(EXCERPTED DATA begins)

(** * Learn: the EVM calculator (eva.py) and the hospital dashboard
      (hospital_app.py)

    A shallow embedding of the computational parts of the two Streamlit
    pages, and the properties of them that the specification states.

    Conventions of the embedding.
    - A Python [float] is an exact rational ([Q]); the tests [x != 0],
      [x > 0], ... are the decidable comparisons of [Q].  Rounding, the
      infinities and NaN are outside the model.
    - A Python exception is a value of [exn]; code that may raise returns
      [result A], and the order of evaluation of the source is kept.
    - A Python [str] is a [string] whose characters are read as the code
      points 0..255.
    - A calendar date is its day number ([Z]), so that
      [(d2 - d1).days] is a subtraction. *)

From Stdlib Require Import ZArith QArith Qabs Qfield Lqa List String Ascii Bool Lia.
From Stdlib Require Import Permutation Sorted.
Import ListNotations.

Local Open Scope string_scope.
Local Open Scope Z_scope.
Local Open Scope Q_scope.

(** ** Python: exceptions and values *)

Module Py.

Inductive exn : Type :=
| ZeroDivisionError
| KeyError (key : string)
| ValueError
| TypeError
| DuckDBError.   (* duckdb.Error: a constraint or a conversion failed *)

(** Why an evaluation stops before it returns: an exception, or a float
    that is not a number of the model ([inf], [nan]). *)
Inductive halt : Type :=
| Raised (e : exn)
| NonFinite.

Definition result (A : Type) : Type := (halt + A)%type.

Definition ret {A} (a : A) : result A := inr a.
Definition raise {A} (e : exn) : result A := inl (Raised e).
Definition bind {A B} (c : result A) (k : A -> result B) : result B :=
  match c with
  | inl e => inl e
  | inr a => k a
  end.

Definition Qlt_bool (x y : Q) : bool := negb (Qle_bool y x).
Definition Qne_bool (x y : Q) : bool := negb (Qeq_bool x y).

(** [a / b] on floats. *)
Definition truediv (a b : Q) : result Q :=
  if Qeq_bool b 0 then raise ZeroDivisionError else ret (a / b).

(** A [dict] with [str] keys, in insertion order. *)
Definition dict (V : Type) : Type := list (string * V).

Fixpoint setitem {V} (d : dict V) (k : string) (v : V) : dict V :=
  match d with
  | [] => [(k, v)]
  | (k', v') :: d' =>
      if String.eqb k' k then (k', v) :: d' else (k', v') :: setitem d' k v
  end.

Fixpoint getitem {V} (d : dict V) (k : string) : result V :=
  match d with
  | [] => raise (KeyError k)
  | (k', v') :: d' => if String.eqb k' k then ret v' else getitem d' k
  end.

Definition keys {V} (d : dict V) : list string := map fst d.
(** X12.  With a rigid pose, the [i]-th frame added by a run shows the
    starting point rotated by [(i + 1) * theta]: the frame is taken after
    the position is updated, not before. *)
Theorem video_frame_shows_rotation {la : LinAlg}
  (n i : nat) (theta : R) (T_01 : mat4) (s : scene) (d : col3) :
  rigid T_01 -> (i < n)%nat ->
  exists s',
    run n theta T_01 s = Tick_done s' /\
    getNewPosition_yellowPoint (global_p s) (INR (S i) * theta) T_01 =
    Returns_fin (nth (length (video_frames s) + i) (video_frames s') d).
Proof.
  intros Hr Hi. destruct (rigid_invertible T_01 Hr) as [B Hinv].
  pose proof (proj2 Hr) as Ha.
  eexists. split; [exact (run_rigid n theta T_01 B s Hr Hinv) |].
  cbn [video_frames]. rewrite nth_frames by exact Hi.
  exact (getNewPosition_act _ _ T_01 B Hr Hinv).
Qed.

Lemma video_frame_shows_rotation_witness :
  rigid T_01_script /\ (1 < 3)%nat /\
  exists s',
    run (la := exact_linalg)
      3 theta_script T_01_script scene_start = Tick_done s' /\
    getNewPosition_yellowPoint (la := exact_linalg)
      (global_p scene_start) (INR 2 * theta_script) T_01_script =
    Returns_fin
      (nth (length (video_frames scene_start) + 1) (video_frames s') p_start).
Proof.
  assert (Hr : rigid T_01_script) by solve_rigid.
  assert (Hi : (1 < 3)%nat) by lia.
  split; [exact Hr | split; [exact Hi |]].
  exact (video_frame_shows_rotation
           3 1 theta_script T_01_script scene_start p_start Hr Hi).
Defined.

(EXCERPTED DATA ends)
(EXCERPTED DATA begins)

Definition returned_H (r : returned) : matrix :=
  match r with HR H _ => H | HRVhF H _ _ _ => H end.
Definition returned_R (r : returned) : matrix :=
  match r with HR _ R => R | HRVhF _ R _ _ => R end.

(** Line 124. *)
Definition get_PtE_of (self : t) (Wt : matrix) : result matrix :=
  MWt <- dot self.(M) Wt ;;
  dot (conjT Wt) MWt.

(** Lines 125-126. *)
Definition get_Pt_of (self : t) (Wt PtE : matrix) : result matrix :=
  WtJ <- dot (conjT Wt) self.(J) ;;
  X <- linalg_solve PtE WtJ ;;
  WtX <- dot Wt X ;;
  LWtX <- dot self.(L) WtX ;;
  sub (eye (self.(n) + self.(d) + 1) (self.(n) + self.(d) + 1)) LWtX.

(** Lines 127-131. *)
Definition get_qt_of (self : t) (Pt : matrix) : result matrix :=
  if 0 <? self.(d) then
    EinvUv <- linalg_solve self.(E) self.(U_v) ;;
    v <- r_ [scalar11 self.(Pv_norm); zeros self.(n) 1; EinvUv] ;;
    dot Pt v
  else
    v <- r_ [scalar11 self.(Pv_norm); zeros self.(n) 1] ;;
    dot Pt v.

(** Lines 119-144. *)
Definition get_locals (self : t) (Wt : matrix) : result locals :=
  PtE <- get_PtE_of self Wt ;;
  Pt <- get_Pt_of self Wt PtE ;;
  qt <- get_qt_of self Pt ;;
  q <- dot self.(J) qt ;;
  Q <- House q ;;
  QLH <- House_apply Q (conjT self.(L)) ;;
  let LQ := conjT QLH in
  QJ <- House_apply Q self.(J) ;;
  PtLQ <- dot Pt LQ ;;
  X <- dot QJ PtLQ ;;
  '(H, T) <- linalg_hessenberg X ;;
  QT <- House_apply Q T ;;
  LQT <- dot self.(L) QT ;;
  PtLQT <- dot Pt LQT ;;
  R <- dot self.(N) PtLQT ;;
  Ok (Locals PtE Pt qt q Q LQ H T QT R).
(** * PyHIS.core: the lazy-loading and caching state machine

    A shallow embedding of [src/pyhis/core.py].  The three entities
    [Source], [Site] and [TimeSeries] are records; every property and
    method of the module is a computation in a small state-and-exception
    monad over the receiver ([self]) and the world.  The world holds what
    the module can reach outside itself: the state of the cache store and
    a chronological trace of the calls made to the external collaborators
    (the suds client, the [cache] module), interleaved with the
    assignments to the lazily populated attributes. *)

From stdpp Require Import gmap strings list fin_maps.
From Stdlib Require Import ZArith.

(EXCERPTED DATA ends)

TASK PROMPT
In the entries above, please find the line with "Pt <- get_Pt_of self Wt PtE ;;" and the line with "[Source], [Site] and", then write out exactly those two lines and every line between them, and nothing more.

RESPONSE AREA
  Pt <- get_Pt_of self Wt PtE ;;
  qt <- get_qt_of self Pt ;;
  q <- dot self.(J) qt ;;
  Q <- House q ;;
  QLH <- House_apply Q (conjT self.(L)) ;;
  let LQ := conjT QLH in
  QJ <- House_apply Q self.(J) ;;
  PtLQ <- dot Pt LQ ;;
  X <- dot QJ PtLQ ;;
  '(H, T) <- linalg_hessenberg X ;;
  QT <- House_apply Q T ;;
  LQT <- dot self.(L) QT ;;
  PtLQT <- dot Pt LQT ;;
  R <- dot self.(N) PtLQT ;;
  Ok (Locals PtE Pt qt q Q LQ H T QT R).
(** * PyHIS.core: the lazy-loading and caching state machine

    A shallow embedding of [src/pyhis/core.py].  The three entities
    [Source], [Site] and [TimeSeries] are records; every property and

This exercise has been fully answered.